Cash + Gold = (NYSE:MTA)
This information is disseminated on behalf of Metalla Royalty & Streaming.
*MTA* Shows Signs of life at the open Runs then pulls back a bit BUT…
The post market ticker tape is back over $8.00…
We’re gonna keep this one going. Gold Was down but this was Up!!
there’s more unfolding to this story.. We can feel it!
So here we go!
ROUND 2 Starts tomorrow!
*NYSE:MTA*
and this still looks GOLDEN (6 month chart)

Full report below compensation in the disclaimer.
Metalla Royalty & Streaming (MTA): A High-Margin Gateway to Strong Gold, Resilient Silver, and Copper’s Structural Supply Crunch!

MTA is Leveraged Exposure to Record Gold, Surging Silver, and Copper’s Structural Supply Crunch — Without the Operational Risk of Mining!
Greetings All,
Gold has reasserted itself as a monetary anchor in an era defined by inflation persistence, sovereign debt expansion, and central bank accumulation. Silver’s dual role as both a store of value and a critical industrial input is amplifying upside pressure as renewable energy and electrification demand accelerates. Copper, meanwhile, is increasingly viewed as a strategic metal essential to energy security, electric vehicles, and next-generation infrastructure—just as new supply struggles to come online.

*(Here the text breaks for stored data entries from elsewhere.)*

Lemma toggle_ok d k : (Z.to_nat k < length d)%nat ->
  exists b, d !! Z.to_nat k = Some b /\
            toggle d k = (<[Z.to_nat k := negb b]> d, b).
Proof.
  intros H. destruct (lookup_lt_is_Some_2 d (Z.to_nat k) H) as [b Hb].
  exists b. unfold toggle. rewrite Hb. destruct b; auto.
Qed.

Lemma toggle_all_cons d k ks d1 c1 : toggle d k = (d1, c1) ->
  toggle_all d (k :: ks) = (fst (toggle_all d1 ks), c1 || snd (toggle_all d1 ks)).
Proof. intros E. cbn. rewrite E. destruct (toggle_all d1 ks); reflexivity. Qed.

Lemma toggle_all_app d l1 l2 :
  toggle_all d (l1 ++ l2) =
  (fst (toggle_all (fst (toggle_all d l1)) l2),
   snd (toggle_all d l1) || snd (toggle_all (fst (toggle_all d l1)) l2)).
Proof.
  induction l1 as [|k l1 IH] in d |- *; cbn [app toggle_all].
  - cbn [fst snd]. destruct (toggle_all d l2); reflexivity.
  - destruct (toggle d k) as [d1 c1]. rewrite IH.
    destruct (toggle_all d1 l1) as [d2 c2]. cbn.
    destruct (toggle_all d2 l2) as [d3 c3]. cbn. rewrite orb_assoc. reflexivity.
Qed.

Lemma length_toggle_all d ks : length (fst (toggle_all d ks)) = length d.
Proof.
  induction ks as [|k ks IH] in d |- *; cbn [toggle_all]; [reflexivity|].
  destruct (toggle d k) as [d1 c1] eqn:E.
  specialize (IH d1). destruct (toggle_all d1 ks) as [d2 c2]. cbn in IH |- *.
  rewrite IH. unfold toggle in E.
  destruct (d !! Z.to_nat k) as [[]|]; inversion E; rewrite ?length_insert; reflexivity.
Qed.

Section Toggle.

Variable N : nat.

Lemma toggle_all_notin d ks j :
  length d = N -> Forall (fun k => (Z.to_nat k < N)%nat) ks ->
  ~ In j (map Z.to_nat ks) -> fst (toggle_all d ks) !! j = d !! j.
Proof.
  induction ks as [|k ks IH] in d |- *; intros Hd Hks Hj; [reflexivity|].
  apply Forall_cons_iff in Hks as [Hk Hks'].
  destruct (toggle_ok d k ltac:(lia)) as (b & Hb & E).
  rewrite (toggle_all_cons _ _ _ _ _ E). cbn [fst].
  cbn [map In] in Hj.
  rewrite IH by (rewrite ?length_insert; tauto).
  apply list_lookup_insert_ne. tauto.
Qed.

Lemma toggle_all_in d ks j :
  length d = N -> Forall (fun k => (Z.to_nat k < N)%nat) ks ->
  NoDup (map Z.to_nat ks) ->
  In j (map Z.to_nat ks) -> fst (toggle_all d ks) !! j = negb <$> d !! j.
Proof.
  induction ks as [|k ks IH] in d |- *; intros Hd Hks Hnd Hj; [destruct Hj|].
  apply Forall_cons_iff in Hks as [Hk Hks'].
  cbn [map] in Hnd. apply NoDup_cons in Hnd as [Hnotin Hnd'].
  rewrite list_elem_of_In in Hnotin.
  destruct (toggle_ok d k ltac:(lia)) as (b & Hb & E).
  rewrite (toggle_all_cons _ _ _ _ _ E). cbn [fst].
  cbn [map In] in Hj. destruct Hj as [<-|Hj].
  - rewrite toggle_all_notin by (rewrite ?length_insert; auto).
    rewrite list_lookup_insert_eq by lia. rewrite Hb. reflexivity.
  - rewrite IH by (rewrite ?length_insert; auto).
    rewrite list_lookup_insert_ne; [reflexivity|].
    intros E'. apply Hnotin. rewrite E'. exact Hj.
Qed.

Lemma toggle_all_collision d ks :
  length d = N -> Forall (fun k => (Z.to_nat k < N)%nat) ks ->
  NoDup (map Z.to_nat ks) ->
  snd (toggle_all d ks) = true <->
  exists k, In k ks /\ d !! Z.to_nat k = Some true.
Proof.
  induction ks as [|k ks IH] in d |- *; intros Hd Hks Hnd.
  - cbn. split; [discriminate|]. intros (? & [] & _).
  - apply Forall_cons_iff in Hks as [Hk Hks'].
    cbn [map] in Hnd. apply NoDup_cons in Hnd as [Hnotin Hnd'].
  rewrite list_elem_of_In in Hnotin.
    destruct (toggle_ok d k ltac:(lia)) as (b & Hb & E).
    rewrite (toggle_all_cons _ _ _ _ _ E). cbn [snd].
    assert (Hne : forall k', In k' ks -> Z.to_nat k' <> Z.to_nat k).
    { intros k' Hk' E'. apply Hnotin. rewrite <- E'. apply in_map. exact Hk'. }
    rewrite orb_true_iff, IH by (rewrite ?length_insert; auto).
    split.
    + intros [->|(k' & Hk' & Hv)].
      * exists k. split; [left; reflexivity | exact Hb].
      * exists k'. split; [right; exact Hk'|].
        rewrite list_lookup_insert_ne in Hv by (apply not_eq_sym, Hne, Hk').
        exact Hv.
    + intros (k' & [<-|Hk'] & Hv).
      * left. congruence.
      * right. exists k'. split; [exact Hk'|].
        rewrite list_lookup_insert_ne by (apply not_eq_sym, Hne, Hk'). exact Hv.
Qed.

Lemma toggle_all_twice d ks :
  length d = N -> Forall (fun k => (Z.to_nat k < N)%nat) ks ->
  NoDup (map Z.to_nat ks) ->
  fst (toggle_all (fst (toggle_all d ks)) ks) = d.
Proof.
  intros Hd Hks Hnd.
  assert (Hd1 : length (fst (toggle_all d ks)) = N)
    by (rewrite length_toggle_all; exact Hd).
  apply list_eq. intros j.
  destruct (in_dec Nat.eq_dec j (map Z.to_nat ks)) as [Hj|Hj].
  - rewrite (toggle_all_in _ _ _ Hd1 Hks Hnd Hj), (toggle_all_in _ _ _ Hd Hks Hnd Hj).
    destruct (d !! j); cbn; rewrite ?negb_involutive; reflexivity.
  - rewrite (toggle_all_notin _ _ _ Hd1 Hks Hj), (toggle_all_notin _ _ _ Hd Hks Hj).
    reflexivity.
Qed.

Lemma toggle_all_turned_on d ks :
  length d = N -> Forall (fun k => (Z.to_nat k < N)%nat) ks ->
  NoDup (map Z.to_nat ks) ->
  (exists k, In k ks /\ fst (toggle_all d ks) !! Z.to_nat k = Some true) <->
  (exists j, d !! j = Some false /\ fst (toggle_all d ks) !! j = Some true).
Proof.
  intros Hd Hks Hnd. split.
  - intros (k & Hk & Hv). exists (Z.to_nat k). split; [|exact Hv].
    rewrite toggle_all_in in Hv by (auto; apply in_map; exact Hk).
    destruct (d !! Z.to_nat k) as [[]|]; cbn in Hv; congruence.
  - intros (j & Hf & Hv).
    destruct (in_dec Nat.eq_dec j (map Z.to_nat ks)) as [Hj|Hj].
    + apply in_map_iff in Hj as (k & <- & Hk). exists k. auto.
    + rewrite toggle_all_notin in Hv by auto. congruence.
Qed.

End Toggle.

Lemma row_cells_in xc yr data sb fuel c :
  0 <= xc -> In c (row_cells xc yr data sb fuel) ->
  yr * 64 + xc + sb <= c < yr * 64 + 64.
Proof.
  induction fuel as [|f IH] in sb |- *; intros Hx Hc; cbn [row_cells] in Hc;
    [destruct Hc|].
  unfold DISPLAY_WIDTH in *.
  destruct (64 <=? xc + sb) eqn:Ew; [destruct Hc|]. apply Z.leb_gt in Ew.
  destruct (negb _); [destruct Hc as [<-|Hc]; [lia|]|];
    specialize (IH (sb + 1) Hx Hc); lia.
Qed.

Lemma row_cells_nodup xc yr data sb fuel :
  0 <= xc -> 0 <= yr -> 0 <= sb -> NoDup (map Z.to_nat (row_cells xc yr data sb fuel)).
Proof.
  induction fuel as [|f IH] in sb |- *; intros Hx Hy Hs; cbn [row_cells];
    [constructor|].
  unfold DISPLAY_WIDTH in *.
  destruct (64 <=? xc + sb) eqn:Ew; [constructor|].
  destruct (negb _); [|apply IH; lia].
  cbn [map]. apply NoDup_cons. split; [|apply IH; lia].
  rewrite list_elem_of_In, in_map_iff. intros (c & Ec & Hc).
  apply row_cells_in in Hc; [|lia]. lia.
Qed.

Lemma rows_cells_in mem ir xc yc row fuel c :
  0 <= xc < 64 -> 0 <= yc -> 0 <= row ->
  In c (rows_cells mem ir xc yc row fuel) -> (yc + row) * 64 <= c < 2048.
Proof.
  induction fuel as [|f IH] in row |- *; intros Hx Hy Hr Hc;
    cbn [rows_cells] in Hc; [destruct Hc|].
  unfold DISPLAY_HEIGTH in *.
  destruct (32 <=? yc + row) eqn:Eh; [destruct Hc|]. apply Z.leb_gt in Eh.
  apply in_app_or in Hc as [Hc|Hc].
  - apply row_cells_in in Hc; lia.
  - specialize (IH (row + 1) Hx Hy ltac:(lia) Hc). lia.
Qed.

Lemma rows_cells_nodup mem ir xc yc row fuel :
  0 <= xc < 64 -> 0 <= yc -> 0 <= row ->
  NoDup (map Z.to_nat (rows_cells mem ir xc yc row fuel)).
Proof.
  induction fuel as [|f IH] in row |- *; intros Hx Hy Hr; cbn [rows_cells];
    [constructor|].
  unfold DISPLAY_HEIGTH in *.
  destruct (32 <=? yc + row) eqn:Eh; [constructor|].
  rewrite map_app. apply NoDup_app. split; [apply row_cells_nodup; lia|].
  split; [|apply IH; lia].
  intros a Ha1 Ha2. rewrite list_elem_of_In, in_map_iff in Ha1, Ha2.
  destruct Ha1 as (c1 & <- & H1). destruct Ha2 as (c2 & E & H2).
  apply row_cells_in in H1; [|lia].
  apply rows_cells_in in H2; lia.
Qed.

Lemma display_drawn s d c : display (drawn s d c) = d.
Proof. reflexivity. Qed.
Lemma v_drawn s d c : v (drawn s d c) = if c then <[15%nat := 1]> (v s) else v s.
Proof. reflexivity. Qed.
Lemma memory_drawn s d c : memory (drawn s d c) = memory s.
Proof. reflexivity. Qed.
Lemma i_drawn s d c : i (drawn s d c) = i s.
Proof. reflexivity. Qed.

Lemma length_v_drawn s d c : length (v (drawn s d c)) = length (v s).
Proof. rewrite v_drawn. destruct c; rewrite ?length_insert; reflexivity. Qed.

(** One sprite pixel that is set, on display cell [k]. *)
Lemma draw_cell_ok k b s :
  (Z.to_nat k < length (display s))%nat -> length (v s) = 16%nat ->
  display s !! Z.to_nat k = Some b ->
  (let* on := read_display k in
   if on then let* _ := write_display k false in write_v 0xF 1
   else write_display k true) s =
  Done tt (drawn s (<[Z.to_nat k := negb b]> (display s)) b).
Proof.
  intros Hk Hv Hb.
  rewrite (bind_Done _ _ _ _ _ (read_display_ok k b s Hb)). cbv beta.
  destruct b.
  - rewrite (bind_Done _ _ _ _ _ (write_display_ok k false s Hk)). cbv beta.
    rewrite write_v_ok by (simpl; lia). unfold drawn. destruct s; reflexivity.
  - rewrite write_display_ok by exact Hk. unfold drawn. destruct s; reflexivity.
Qed.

Within this backdrop, companies that can offer leveraged exposure to all three metals—without the capital intensity and operational volatility of mining—stand out.
Metalla Royalty & Streaming (NYSE: MTA) is emerging as one of those differentiated platforms.
A Royalty Model Built for Margin Expansion
MTA operates a royalty and streaming model, meaning it provides capital to mining operators in exchange for a percentage of future production or revenue. It does not operate mines. It does not bear sustaining capital costs. It does not face labor disputes, environmental liabilities, or cost overruns!
Instead, it receives top-line exposure to metal prices and production growth.
In a rising price environment—especially one where cost inflation pressures miners—this model can produce expanding margins and scalable cash flow. As production increases across its underlying assets, revenue can grow without proportional increases in expenses. That structural advantage becomes particularly powerful during strong commodity cycles like the one that has been unfolding. Gold and silver hit record highs in early 2026.
A Clear Financial Inflection Point
The third quarter of 2025 marked a defining milestone. MTA reported its first-ever profitable quarter, with revenue more than doubling year-over-year to $4 million and net income turning positive.
Management characterized the quarter as a “step-change” moment—signaling that the company’s portfolio has reached the scale necessary to generate sustainable earnings.
This transition from portfolio builder to cash-flow generator is critical. Royalty companies often require years of disciplined asset accumulation before meaningful earnings materialize.
With profitability now established and multiple development assets advancing toward production, MTA appears to be entering a new phase of financial maturity.
Diversified Exposure Across Gold, Silver, and Copper
MTA’s portfolio includes approximately 100 royalties spanning producing, development, and exploration-stage assets across gold, silver, and copper.
This diversification reduces reliance on any single project while embedding multiple pathways to upside through mine expansions, restarts, feasibility updates, and exploration success.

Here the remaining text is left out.